24/04/2026
Et vous ? Racontez-nous ? 😃
Ceux qui n'ont pas connu les campings des années 70 ne peuvent pas comprendre ce que le mot "liberté" veut vraiment dire. ⛺️
Je me souviens du rituel à l'arrivée : sortir la grande tente en toile orange et marron. Il fallait être ingénieur pour ne pas s'emmêler dans les piquets en fer, et malheur à celui qui oubliait le maillet pour enfoncer les sardines dans un sol sec comme de la pierre ! On finissait toujours par utiliser une grosse pierre trouvée sur le chemin.
On vivait au rythme du soleil. Le matin, on partait vers le bloc sanitaire, la serviette sur l'épaule et le nécessaire de toilette dans une petite bassine en plastique. On y croisait tout le camping en pyjama, on discutait de la température de l'eau des douches (souvent soit glacée, soit bouillante) en attendant son tour.
L'après-midi, c'était le bruit des boules de pétanque qui s'entrechoquent et le sifflement du Campingaz pour le café. On mangeait sur ces tables en Formica qui n'étaient jamais stables, assis sur des tabourets pliants qui nous pinçaient les cuisses. On n'avait pas de glacière électrique, juste des pains de glace qu'on allait échanger tous les matins à l'accueil du camping.
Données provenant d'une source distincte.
(** * Screenshot capture scripts of dustland/openviber

    A shallow embedding of the three Playwright scripts
    [verify_landing.py], [verify_landing_mobile.py] and [verify_mobile.py],
    and the properties of their control flow, of the browser calls they
    make and of the file names they write. *)

From Stdlib Require Import String Ascii List ZArith Bool Arith Lia.
Import ListNotations.
Open Scope string_scope.

(** ** Python string methods used by the scripts *)

Module PyStr.

(** [s.replace(old, new)] at one-character [old] and [new], which is how
    [verify_mobile.py] calls it: every occurrence of the character is
    replaced, nothing else changes. *)
Fixpoint replace (old new : ascii) (s : string) : string :=
  match s with
  | EmptyString => EmptyString
  | String c s' =>
      String (if Ascii.eqb c old then new else c) (replace old new s')
  end.

(** Membership of a character in the [chars] argument of [strip]. *)
Fixpoint mem (c : ascii) (chars : string) : bool :=
  match chars with
  | EmptyString => false
  | String d chars' => Ascii.eqb c d || mem c chars'
  end.

(** [s.lstrip(chars)]: drop the longest prefix made of characters of [chars]. *)
Fixpoint lstrip (chars s : string) : string :=
  match s with
  | EmptyString => EmptyString
  | String c s' => if mem c chars then lstrip chars s' else s
  end.

(** [s.rstrip(chars)]: drop the longest suffix made of characters of [chars]. *)
Fixpoint rstrip (chars s : string) : string :=
  match s with
  | EmptyString => EmptyString
  | String c s' =>
      match rstrip chars s' with
      | EmptyString => if mem c chars then EmptyString else String c EmptyString
      | r => String c r
      end
  end.

(** [s.strip(chars)] *)
Definition strip (chars s : string) : string := rstrip chars (lstrip chars s).

(** Truth value of a string: [not s] holds exactly for the empty string. *)
Definition is_empty (s : string) : bool :=
  match s with EmptyString => true | _ => false end.

(** Every character of [s] belongs to [chars]. *)
Fixpoint all_in (chars s : string) : bool :=
  match s with
  | EmptyString => true
  | String c s' => mem c chars && all_in chars s'
  end.

(** First and last character of a string, when it has one. *)
Definition first_char (s : string) : option ascii :=
  match s with EmptyString => None | String c _ => Some c end.

Fixpoint last_char (s : string) : option ascii :=
  match s with
  | EmptyString => None
  | String c EmptyString => Some c
  | String _ s' => last_char s'
  end.

(** [s.startswith(c)] and [s.endswith(c)] for a character [c]. *)
Definition startswith (c : ascii) (s : string) : bool :=
  match first_char s with Some d => Ascii.eqb d c | None => false end.

Definition endswith (c : ascii) (s : string) : bool :=
  match last_char s with Some d => Ascii.eqb d c | None => false end.

(** [c in s] for a character. *)
Definition contains (c : ascii) (s : string) : bool := mem c s.

End PyStr.

(** ** Constants and file naming of [verify_mobile.py] *)

Definition PAGES : list string :=
  [ "/"; "/landing"; "/docs"; "/hub"; "/login"; "/onboarding";
    "/observability"; "/tasks"; "/vibers"; "/settings/general" ].

Definition BASE_URL : string := "http://localhost:6006".

(** [filename = path.replace("/", "_").strip("_")], then
    [if not filename: filename = "root"]. *)
Definition filename (path : string) : string :=
  let filename := PyStr.strip "_" (PyStr.replace "/" "_" path) in
  if PyStr.is_empty filename then "root" else filename.

(** [screenshot_path = f"verification/mobile/{filename}.png"] *)
Definition screenshot_path (path : string) : string :=
  "verification/mobile/" ++ filename path ++ ".png".

(** [url = f"{BASE_URL}{path}"] *)
Definition url_of (path : string) : string := BASE_URL ++ path.

(** ** The browser interface the scripts drive

    The scripts talk to a browser through Playwright's synchronous API.
    Its calls are modelled by their effect on an explicit [world]: the log
    of calls made, the files present on disk, the handles handed out and
    the address each page is at.  Whether a navigation, an idle wait or a
    screenshot succeeds is decided by the [server] and its surroundings,
    which the scripts do not control. *)

(** Exceptions of [playwright.sync_api]: [Error] and its subclass
    [TimeoutError]; both derive from Python's [Exception], so a bare
    [except:] and [except Exception] catch them alike. *)
Inductive error : Type :=
| Error (message : string)
| TimeoutError (message : string).

(** [str(e)], as interpolated by the f-strings. *)
Definition str (e : error) : string :=
  match e with Error m | TimeoutError m => m end.

Definition handle := nat.

Record ViewportSize : Type := { width : Z; height : Z }.

(** Keyword arguments of [browser.new_context]; an argument the call does
    not pass is [None]. *)
Record context_options : Type := {
  viewport : ViewportSize;
  user_agent : option string;
  device_scale_factor : option Z;
  is_mobile : option bool;
  has_touch : option bool
}.

Inductive event : Type :=
| EStart                                   (* entering [with sync_playwright()] *)
| EStop                                    (* leaving it, on any path *)
| ELaunch (headless : bool) (browser : handle)
| ENewContext (browser : handle) (opts : context_options) (context : handle)
| ENewPage (context : handle) (page : handle)
| EPrint (line : string)
| EGoto (page : handle) (url : string) (timeout : Z) (raised : option error)
| EWait (page : handle) (state : string) (timeout : option Z)
        (raised : option error)
| ESleep (seconds : Z)
| EScreenshot (page : handle) (path : string) (full_page : bool)
              (raised : option error)
| EClose (browser : handle).

(** What the scripts cannot decide: [nav url timeout] is the exception
    [page.goto] raises, if any; [idle url timeout] the one
    [page.wait_for_load_state] raises on a page that is at [url];
    [shot url path] the one [page.screenshot] raises on such a page when
    writing to [path].  The answers depend on the arguments of the call and
    on where the page is, not on the time of the call; no script asks the
    same question twice in a run, the ten routes being distinct. *)
Record server : Type := {
  nav : string -> Z -> option error;
  idle : string -> option Z -> option error;
  shot : string -> string -> option error
}.

Record world : Type := {
  log : list event;
  files : list string;
  next : handle;
  location : list (handle * string)
}.

Definition init : world :=
  {| log := []; files := []; next := 0; location := [] |}.

Definition emit_event (e : event) (w : world) : world :=
  {| log := log w ++ [e]; files := files w; next := next w;
     location := location w |}.

(** A file written at a path that exists is overwritten. *)
Definition add_file (path : string) (fs : list string) : list string :=
  if existsb (String.eqb path) fs then fs else fs ++ [path].

Fixpoint url_at (page : handle) (loc : list (handle * string)) : string :=
  match loc with
  | [] => "about:blank"
  | (p, u) :: loc' => if Nat.eqb p page then u else url_at page loc'
  end.

(** ** Python control flow: a state monad with [return] and exceptions *)

Inductive completion (A : Type) : Type :=
| Normal (a : A)           (* fell through to the next statement *)
| Returned                 (* executed [return] *)
| Raised (e : error).      (* an exception is propagating *)

Arguments Normal {A} a.
Arguments Returned {A}.
Arguments Raised {A} e.

Definition M (A : Type) : Type := server -> world -> completion A * world.

Definition ret {A} (a : A) : M A := fun _ w => (Normal a, w).

Definition bind {A B} (m : M A) (k : A -> M B) : M B :=
  fun sv w =>
    match m sv w with
    | (Normal a, w') => k a sv w'
    | (Returned, w') => (Returned, w')
    | (Raised e, w') => (Raised e, w')
    end.

Declare Scope py_scope.
Delimit Scope py_scope with py.
Notation "x <- m ;; k" := (bind m (fun x => k))
  (at level 61, m at next level, right associativity) : py_scope.
Notation "m ;; k" := (bind m (fun _ => k))
  (at level 61, right associativity) : py_scope.
Open Scope py_scope.

(** [return] *)
Definition py_return {A} : M A := fun _ w => (Returned, w).

(** [try: body / except ... as e: handler e] *)
Definition try_except (body : M unit) (handler : error -> M unit) : M unit :=
  fun sv w =>
    match body sv w with
    | (Raised e, w') => handler e sv w'
    | r => r
    end.

(** [for x in l: body x] *)
Fixpoint for_each {A} (l : list A) (body : A -> M unit) : M unit :=
  match l with
  | [] => ret tt
  | x :: l' => body x ;; for_each l' body
  end.

(** [with sync_playwright() as p: body]: the scope is left on every path,
    and what the body completed with is passed on. *)
Definition with_sync_playwright (body : M unit) : M unit :=
  fun sv w =>
    let (r, w') := body sv (emit_event EStart w) in
    (r, emit_event EStop w').

(** A function body: [return] ends the call, an exception leaves it. *)
Definition def (body : M unit) : M unit :=
  fun sv w =>
    match body sv w with
    | (Returned, w') => (Normal tt, w')
    | r => r
    end.

Definition emit (e : event) : M unit := fun _ w => (Normal tt, emit_event e w).

Definition print (line : string) : M unit := emit (EPrint line).

(** [time.sleep(seconds)] *)
Definition sleep (seconds : Z) : M unit := emit (ESleep seconds).

(** [p.chromium.launch(headless=...)] *)
Definition launch (headless : bool) : M handle :=
  fun _ w =>
    let b := next w in
    (Normal b, {| log := log w ++ [ELaunch headless b]; files := files w;
                  next := S b; location := location w |}).

(** [browser.new_context(...)] *)
Definition new_context (browser : handle) (opts : context_options) : M handle :=
  fun _ w =>
    let c := next w in
    (Normal c, {| log := log w ++ [ENewContext browser opts c];
                  files := files w; next := S c; location := location w |}).

(** [context.new_page()] *)
Definition new_page (context : handle) : M handle :=
  fun _ w =>
    let p := next w in
    (Normal p, {| log := log w ++ [ENewPage context p]; files := files w;
                  next := S p; location := location w |}).

(** [page.goto(url, timeout=...)] *)
Definition goto (page : handle) (url : string) (timeout : Z) : M unit :=
  fun sv w =>
    match nav sv url timeout with
    | Some e => (Raised e, emit_event (EGoto page url timeout (Some e)) w)
    | None =>
        (Normal tt, {| log := log w ++ [EGoto page url timeout None];
                       files := files w; next := next w;
                       location := (page, url) :: location w |})
    end.

(** [page.wait_for_load_state(state, timeout=...)]; without the keyword
    argument the timeout is Playwright's default, [None] here. *)
Definition wait_for_load_state (page : handle) (state : string)
    (timeout : option Z) : M unit :=
  fun sv w =>
    match idle sv (url_at page (location w)) timeout with
    | Some e => (Raised e, emit_event (EWait page state timeout (Some e)) w)
    | None => (Normal tt, emit_event (EWait page state timeout None) w)
    end.

(** [page.screenshot(path=..., full_page=...)] *)
Definition screenshot (page : handle) (path : string) (full_page : bool)
    : M unit :=
  fun sv w =>
    match shot sv (url_at page (location w)) path with
    | Some e =>
        (Raised e, emit_event (EScreenshot page path full_page (Some e)) w)
    | None =>
        (Normal tt, {| log := log w ++ [EScreenshot page path full_page None];
                       files := add_file path (files w); next := next w;
                       location := location w |})
    end.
Et les gamins... On était une meute ! On partait à vélo dès 9h du matin, les genoux couronnés de mercurochrome, et la seule consigne c'était : *"Rentrez quand il commence à faire sombre"*. On se faisait des amis pour la vie en jouant avec trois cailloux et un ballon dégonflé.
Le soir, on s'éclairait à la lampe à pétrole qui attirait tous les moustiques du département. On écoutait les rires des voisins de l'autre côté de la haie. Il n'y avait pas de clôtures, pas de codes Wi-Fi, juste une grande famille de vacances sous la toile.
On n'avait pas de confort, mais on avait tout le reste.